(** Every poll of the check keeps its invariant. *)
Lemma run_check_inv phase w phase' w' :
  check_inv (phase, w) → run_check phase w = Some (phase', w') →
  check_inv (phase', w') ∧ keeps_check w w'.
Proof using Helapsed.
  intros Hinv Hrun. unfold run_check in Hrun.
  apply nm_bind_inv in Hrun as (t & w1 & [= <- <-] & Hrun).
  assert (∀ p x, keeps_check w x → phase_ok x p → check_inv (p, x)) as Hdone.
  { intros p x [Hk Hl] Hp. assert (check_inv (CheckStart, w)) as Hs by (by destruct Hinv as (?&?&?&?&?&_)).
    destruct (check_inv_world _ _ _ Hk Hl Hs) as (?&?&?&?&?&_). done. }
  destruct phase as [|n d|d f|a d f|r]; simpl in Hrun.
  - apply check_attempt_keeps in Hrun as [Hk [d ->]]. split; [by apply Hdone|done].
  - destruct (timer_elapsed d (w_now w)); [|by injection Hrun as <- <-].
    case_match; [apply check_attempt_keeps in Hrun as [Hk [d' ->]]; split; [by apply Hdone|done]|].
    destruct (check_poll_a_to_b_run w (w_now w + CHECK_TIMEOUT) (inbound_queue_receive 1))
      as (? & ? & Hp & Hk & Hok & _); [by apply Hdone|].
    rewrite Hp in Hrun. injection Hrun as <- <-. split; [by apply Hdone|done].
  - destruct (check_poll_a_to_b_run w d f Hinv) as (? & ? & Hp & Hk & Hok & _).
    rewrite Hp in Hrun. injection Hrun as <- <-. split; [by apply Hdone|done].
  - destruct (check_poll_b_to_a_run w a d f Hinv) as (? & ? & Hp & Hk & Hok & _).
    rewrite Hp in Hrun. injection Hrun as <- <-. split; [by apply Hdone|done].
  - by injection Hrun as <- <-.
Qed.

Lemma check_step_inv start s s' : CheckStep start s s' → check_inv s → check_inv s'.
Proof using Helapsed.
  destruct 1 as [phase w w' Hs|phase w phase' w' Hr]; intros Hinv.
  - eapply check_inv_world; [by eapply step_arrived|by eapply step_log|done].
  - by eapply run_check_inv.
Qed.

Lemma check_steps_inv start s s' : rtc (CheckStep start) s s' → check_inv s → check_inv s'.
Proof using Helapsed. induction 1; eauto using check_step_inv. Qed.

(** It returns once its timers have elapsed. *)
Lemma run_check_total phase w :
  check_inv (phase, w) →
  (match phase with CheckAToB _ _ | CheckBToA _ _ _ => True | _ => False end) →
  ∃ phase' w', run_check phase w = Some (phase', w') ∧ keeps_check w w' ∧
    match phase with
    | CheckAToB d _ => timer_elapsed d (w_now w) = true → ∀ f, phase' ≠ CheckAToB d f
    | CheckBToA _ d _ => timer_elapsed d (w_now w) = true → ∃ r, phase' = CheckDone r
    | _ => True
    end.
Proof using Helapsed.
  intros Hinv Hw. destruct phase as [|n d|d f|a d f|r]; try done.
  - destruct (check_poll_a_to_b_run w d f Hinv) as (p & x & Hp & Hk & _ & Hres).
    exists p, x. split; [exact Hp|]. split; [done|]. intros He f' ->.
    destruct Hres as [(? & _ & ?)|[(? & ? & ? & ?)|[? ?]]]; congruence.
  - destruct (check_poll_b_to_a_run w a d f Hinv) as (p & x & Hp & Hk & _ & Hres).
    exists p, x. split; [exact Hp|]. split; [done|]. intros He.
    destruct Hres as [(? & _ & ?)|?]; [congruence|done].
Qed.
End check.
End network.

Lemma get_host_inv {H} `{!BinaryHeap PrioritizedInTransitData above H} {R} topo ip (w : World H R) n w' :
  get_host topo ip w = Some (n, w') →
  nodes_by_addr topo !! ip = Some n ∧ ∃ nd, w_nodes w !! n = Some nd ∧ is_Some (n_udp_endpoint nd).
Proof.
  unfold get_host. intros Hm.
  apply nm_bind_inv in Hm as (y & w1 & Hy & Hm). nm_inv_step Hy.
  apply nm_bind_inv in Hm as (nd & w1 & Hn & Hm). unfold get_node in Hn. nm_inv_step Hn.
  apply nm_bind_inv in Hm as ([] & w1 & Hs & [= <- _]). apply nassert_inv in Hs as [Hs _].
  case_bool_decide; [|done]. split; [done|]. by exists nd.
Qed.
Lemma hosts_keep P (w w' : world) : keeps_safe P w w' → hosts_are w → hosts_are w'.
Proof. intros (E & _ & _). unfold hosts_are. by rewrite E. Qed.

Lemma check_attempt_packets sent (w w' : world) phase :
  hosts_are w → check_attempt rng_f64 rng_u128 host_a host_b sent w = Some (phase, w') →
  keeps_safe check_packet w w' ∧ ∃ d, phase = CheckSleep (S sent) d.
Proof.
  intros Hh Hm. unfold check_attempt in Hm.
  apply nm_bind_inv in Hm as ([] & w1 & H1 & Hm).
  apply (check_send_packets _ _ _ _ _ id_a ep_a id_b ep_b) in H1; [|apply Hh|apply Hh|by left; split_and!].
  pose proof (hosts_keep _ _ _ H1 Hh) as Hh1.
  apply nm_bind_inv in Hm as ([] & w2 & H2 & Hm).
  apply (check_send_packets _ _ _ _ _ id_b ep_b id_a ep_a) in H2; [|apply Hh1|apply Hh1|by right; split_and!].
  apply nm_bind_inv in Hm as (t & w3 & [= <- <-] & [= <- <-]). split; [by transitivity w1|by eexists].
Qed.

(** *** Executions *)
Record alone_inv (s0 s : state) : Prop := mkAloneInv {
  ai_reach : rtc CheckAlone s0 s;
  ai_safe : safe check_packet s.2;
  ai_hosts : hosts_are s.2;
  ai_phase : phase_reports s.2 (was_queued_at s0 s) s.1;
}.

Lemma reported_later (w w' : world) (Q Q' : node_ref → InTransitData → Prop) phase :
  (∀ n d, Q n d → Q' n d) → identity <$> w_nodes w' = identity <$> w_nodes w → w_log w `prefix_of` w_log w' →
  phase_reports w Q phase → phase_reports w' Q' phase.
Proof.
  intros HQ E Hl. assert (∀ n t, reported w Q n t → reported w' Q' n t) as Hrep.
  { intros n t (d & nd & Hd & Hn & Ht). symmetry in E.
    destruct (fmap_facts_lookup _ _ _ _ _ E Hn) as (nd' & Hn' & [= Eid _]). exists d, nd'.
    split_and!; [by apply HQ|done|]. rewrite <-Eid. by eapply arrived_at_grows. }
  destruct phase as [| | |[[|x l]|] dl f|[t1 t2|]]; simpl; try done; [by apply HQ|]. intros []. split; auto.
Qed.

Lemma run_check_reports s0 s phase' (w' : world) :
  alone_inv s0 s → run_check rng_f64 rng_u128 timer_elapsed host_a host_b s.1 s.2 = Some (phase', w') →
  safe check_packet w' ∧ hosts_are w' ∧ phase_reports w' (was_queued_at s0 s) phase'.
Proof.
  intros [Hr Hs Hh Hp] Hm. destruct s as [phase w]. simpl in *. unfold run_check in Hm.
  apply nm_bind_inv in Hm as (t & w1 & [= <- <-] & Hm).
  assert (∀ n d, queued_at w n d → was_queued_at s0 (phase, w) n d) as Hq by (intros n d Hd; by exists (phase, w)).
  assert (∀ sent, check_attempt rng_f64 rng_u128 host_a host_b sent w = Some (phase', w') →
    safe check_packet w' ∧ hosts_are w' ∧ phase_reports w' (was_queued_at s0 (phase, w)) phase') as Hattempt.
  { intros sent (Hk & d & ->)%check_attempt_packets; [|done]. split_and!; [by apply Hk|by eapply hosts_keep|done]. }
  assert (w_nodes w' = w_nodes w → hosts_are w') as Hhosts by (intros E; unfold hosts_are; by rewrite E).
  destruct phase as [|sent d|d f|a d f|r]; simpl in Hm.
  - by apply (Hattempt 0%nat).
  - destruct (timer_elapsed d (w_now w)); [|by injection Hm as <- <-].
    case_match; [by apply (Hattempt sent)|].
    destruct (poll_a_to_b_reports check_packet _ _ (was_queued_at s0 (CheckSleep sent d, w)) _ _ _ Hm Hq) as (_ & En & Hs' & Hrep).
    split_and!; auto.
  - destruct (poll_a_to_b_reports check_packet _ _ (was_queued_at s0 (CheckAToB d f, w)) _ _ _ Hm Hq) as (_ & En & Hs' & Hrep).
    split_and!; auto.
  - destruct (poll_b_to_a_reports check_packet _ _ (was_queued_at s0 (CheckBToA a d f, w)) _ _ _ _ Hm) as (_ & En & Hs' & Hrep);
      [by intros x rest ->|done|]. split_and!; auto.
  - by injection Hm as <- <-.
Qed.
:::::
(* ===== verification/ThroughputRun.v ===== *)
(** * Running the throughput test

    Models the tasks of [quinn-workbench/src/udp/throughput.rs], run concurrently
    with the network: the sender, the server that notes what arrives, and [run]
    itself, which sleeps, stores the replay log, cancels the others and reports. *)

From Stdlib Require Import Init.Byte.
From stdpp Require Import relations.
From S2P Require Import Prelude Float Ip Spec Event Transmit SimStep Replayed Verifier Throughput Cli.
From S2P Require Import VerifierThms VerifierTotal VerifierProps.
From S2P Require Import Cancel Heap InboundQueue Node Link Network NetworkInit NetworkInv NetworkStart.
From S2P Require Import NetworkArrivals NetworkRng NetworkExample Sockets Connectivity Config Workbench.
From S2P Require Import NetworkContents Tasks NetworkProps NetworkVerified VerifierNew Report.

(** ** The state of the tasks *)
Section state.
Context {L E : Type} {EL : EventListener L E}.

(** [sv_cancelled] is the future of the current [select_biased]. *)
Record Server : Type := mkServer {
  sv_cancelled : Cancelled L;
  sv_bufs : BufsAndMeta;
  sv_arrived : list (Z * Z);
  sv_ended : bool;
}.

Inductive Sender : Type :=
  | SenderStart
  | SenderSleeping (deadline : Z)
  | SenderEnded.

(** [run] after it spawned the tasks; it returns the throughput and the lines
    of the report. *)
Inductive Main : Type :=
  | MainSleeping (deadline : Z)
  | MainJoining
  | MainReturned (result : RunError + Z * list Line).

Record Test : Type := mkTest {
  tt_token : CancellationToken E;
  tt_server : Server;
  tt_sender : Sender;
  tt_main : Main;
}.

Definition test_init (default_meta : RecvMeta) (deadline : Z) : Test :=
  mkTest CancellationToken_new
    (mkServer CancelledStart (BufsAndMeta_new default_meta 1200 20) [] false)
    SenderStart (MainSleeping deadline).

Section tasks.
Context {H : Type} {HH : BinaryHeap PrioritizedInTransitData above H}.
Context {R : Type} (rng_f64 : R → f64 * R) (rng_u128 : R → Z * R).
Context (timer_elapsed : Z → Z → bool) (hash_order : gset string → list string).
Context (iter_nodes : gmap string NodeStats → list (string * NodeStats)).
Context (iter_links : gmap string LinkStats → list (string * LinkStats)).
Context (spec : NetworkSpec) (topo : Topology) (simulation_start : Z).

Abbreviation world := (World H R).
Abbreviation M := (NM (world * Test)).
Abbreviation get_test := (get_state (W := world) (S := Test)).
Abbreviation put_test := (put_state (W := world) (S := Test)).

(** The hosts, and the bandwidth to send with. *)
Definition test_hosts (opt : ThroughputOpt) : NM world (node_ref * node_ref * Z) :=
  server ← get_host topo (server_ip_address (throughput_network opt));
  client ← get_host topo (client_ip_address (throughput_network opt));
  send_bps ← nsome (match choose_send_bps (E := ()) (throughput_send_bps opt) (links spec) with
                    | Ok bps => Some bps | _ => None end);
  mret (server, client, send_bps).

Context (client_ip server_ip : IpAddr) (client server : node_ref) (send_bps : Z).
:::::
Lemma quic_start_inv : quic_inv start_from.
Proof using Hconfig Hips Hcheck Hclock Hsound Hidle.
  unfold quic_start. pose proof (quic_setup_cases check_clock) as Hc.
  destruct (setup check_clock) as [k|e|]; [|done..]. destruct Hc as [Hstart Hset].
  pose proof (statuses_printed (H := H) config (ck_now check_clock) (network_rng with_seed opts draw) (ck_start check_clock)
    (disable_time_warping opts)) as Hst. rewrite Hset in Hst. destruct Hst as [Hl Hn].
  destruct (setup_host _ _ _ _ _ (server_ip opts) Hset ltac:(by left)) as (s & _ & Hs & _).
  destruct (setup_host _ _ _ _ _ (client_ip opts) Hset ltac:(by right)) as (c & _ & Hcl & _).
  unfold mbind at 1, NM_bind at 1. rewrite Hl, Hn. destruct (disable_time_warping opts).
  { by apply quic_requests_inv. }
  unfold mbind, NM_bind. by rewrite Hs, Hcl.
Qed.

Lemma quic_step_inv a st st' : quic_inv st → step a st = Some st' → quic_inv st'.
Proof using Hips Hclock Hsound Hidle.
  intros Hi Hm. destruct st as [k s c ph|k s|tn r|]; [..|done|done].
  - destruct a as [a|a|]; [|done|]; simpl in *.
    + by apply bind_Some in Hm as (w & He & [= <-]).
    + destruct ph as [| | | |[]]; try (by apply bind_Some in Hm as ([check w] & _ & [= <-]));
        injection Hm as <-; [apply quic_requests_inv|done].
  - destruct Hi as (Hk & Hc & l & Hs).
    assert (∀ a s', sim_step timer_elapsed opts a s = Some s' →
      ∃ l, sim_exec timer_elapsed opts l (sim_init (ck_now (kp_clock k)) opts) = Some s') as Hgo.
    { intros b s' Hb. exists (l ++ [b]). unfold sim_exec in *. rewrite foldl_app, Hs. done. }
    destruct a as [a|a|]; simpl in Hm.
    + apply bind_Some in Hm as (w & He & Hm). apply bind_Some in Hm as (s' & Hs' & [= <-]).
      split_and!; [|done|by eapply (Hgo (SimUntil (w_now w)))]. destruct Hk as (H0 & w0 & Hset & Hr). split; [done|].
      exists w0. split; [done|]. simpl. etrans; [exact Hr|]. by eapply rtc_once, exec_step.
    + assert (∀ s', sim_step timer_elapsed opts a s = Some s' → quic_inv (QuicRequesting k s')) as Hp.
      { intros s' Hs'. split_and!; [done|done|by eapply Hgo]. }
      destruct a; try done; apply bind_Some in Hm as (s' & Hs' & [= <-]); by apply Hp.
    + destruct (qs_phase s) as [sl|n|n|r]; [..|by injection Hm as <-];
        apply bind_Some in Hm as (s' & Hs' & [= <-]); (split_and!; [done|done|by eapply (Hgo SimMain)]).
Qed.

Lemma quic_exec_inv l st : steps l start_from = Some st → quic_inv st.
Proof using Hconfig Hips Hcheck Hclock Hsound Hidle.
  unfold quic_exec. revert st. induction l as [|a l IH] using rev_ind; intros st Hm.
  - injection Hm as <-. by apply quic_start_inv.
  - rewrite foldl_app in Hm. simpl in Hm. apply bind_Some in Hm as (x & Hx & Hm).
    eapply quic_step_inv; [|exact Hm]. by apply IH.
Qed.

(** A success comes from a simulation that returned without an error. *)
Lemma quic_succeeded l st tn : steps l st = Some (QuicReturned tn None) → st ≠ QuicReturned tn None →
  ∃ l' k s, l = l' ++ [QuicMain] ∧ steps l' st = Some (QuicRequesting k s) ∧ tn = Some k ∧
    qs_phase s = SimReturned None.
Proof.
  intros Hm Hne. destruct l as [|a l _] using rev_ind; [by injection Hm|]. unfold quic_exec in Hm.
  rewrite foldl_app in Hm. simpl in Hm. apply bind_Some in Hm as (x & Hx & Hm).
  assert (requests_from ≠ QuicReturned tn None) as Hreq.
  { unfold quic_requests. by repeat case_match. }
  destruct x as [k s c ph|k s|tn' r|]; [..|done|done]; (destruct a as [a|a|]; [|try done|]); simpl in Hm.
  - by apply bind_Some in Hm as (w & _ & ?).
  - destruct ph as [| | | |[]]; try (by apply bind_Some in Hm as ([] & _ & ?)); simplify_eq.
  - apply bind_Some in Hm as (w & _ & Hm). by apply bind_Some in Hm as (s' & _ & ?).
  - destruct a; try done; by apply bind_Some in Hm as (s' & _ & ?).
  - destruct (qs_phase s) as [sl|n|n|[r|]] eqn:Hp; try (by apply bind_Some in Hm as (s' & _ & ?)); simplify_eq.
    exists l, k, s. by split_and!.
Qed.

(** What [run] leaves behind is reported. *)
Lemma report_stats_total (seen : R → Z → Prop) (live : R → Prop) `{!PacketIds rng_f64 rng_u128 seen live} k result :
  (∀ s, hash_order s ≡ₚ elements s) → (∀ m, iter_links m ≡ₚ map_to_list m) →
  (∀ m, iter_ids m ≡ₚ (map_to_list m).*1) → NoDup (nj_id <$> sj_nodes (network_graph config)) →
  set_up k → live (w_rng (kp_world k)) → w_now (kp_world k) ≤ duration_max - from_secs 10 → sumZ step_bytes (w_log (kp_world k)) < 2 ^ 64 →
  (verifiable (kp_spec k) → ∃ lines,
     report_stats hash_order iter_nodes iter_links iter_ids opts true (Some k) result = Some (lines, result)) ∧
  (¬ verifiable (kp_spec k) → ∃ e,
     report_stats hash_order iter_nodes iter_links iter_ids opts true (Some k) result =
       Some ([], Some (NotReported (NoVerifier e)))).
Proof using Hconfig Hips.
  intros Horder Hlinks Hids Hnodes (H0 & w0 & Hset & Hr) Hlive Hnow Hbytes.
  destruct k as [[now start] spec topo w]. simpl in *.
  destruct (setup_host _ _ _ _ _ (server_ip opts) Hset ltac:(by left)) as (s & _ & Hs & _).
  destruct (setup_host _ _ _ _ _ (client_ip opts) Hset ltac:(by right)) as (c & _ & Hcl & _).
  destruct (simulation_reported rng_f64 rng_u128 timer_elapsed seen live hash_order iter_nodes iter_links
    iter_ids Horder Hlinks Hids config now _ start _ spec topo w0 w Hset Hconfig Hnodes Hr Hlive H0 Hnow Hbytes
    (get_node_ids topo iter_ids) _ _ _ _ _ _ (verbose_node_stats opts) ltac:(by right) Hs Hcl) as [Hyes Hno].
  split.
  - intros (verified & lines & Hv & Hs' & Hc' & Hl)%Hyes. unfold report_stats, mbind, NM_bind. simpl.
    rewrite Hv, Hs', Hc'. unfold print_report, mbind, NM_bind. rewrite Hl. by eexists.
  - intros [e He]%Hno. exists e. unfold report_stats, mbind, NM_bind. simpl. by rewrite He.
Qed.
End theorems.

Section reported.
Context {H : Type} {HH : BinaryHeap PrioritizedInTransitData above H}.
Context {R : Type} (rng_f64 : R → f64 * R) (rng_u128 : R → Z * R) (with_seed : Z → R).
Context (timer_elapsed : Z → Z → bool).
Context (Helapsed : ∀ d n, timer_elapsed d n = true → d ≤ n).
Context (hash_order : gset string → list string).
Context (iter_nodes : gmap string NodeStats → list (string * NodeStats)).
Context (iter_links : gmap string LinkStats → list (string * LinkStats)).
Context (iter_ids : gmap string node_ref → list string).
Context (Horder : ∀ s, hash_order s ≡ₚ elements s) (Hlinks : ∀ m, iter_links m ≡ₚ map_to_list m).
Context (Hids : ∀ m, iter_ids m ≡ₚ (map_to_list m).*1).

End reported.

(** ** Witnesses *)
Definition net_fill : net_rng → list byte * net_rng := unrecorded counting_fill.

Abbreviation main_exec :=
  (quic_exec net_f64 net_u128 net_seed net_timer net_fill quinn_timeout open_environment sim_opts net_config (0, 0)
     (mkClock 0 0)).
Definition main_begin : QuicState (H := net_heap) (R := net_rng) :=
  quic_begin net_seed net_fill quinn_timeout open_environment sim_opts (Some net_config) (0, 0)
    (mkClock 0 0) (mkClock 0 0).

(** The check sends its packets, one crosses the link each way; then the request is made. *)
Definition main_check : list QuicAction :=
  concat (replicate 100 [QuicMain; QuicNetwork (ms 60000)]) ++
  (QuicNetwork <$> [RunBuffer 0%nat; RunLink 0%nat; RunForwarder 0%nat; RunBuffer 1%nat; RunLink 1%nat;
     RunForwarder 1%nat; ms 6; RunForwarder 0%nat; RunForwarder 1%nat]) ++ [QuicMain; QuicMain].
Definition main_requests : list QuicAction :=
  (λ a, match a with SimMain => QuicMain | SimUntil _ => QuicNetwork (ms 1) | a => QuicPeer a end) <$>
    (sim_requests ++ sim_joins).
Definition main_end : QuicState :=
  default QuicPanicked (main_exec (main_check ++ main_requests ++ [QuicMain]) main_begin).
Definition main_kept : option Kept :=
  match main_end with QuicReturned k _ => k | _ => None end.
:::::
→ **ACTIVITY**:
From the entries above, extract only the lines running from the one containing "destruct phase as [| |" through the one containing "phase') as Hattempt.", inclusive.

→ **TASK OUTPUT**:
  destruct phase as [| | |[[|x l]|] dl f|[t1 t2|]]; simpl; try done; [by apply HQ|]. intros []. split; auto.
Qed.

Lemma run_check_reports s0 s phase' (w' : world) :
  alone_inv s0 s → run_check rng_f64 rng_u128 timer_elapsed host_a host_b s.1 s.2 = Some (phase', w') →
  safe check_packet w' ∧ hosts_are w' ∧ phase_reports w' (was_queued_at s0 s) phase'.
Proof.
  intros [Hr Hs Hh Hp] Hm. destruct s as [phase w]. simpl in *. unfold run_check in Hm.
  apply nm_bind_inv in Hm as (t & w1 & [= <- <-] & Hm).
  assert (∀ n d, queued_at w n d → was_queued_at s0 (phase, w) n d) as Hq by (intros n d Hd; by exists (phase, w)).
  assert (∀ sent, check_attempt rng_f64 rng_u128 host_a host_b sent w = Some (phase', w') →
    safe check_packet w' ∧ hosts_are w' ∧ phase_reports w' (was_queued_at s0 (phase, w)) phase') as Hattempt.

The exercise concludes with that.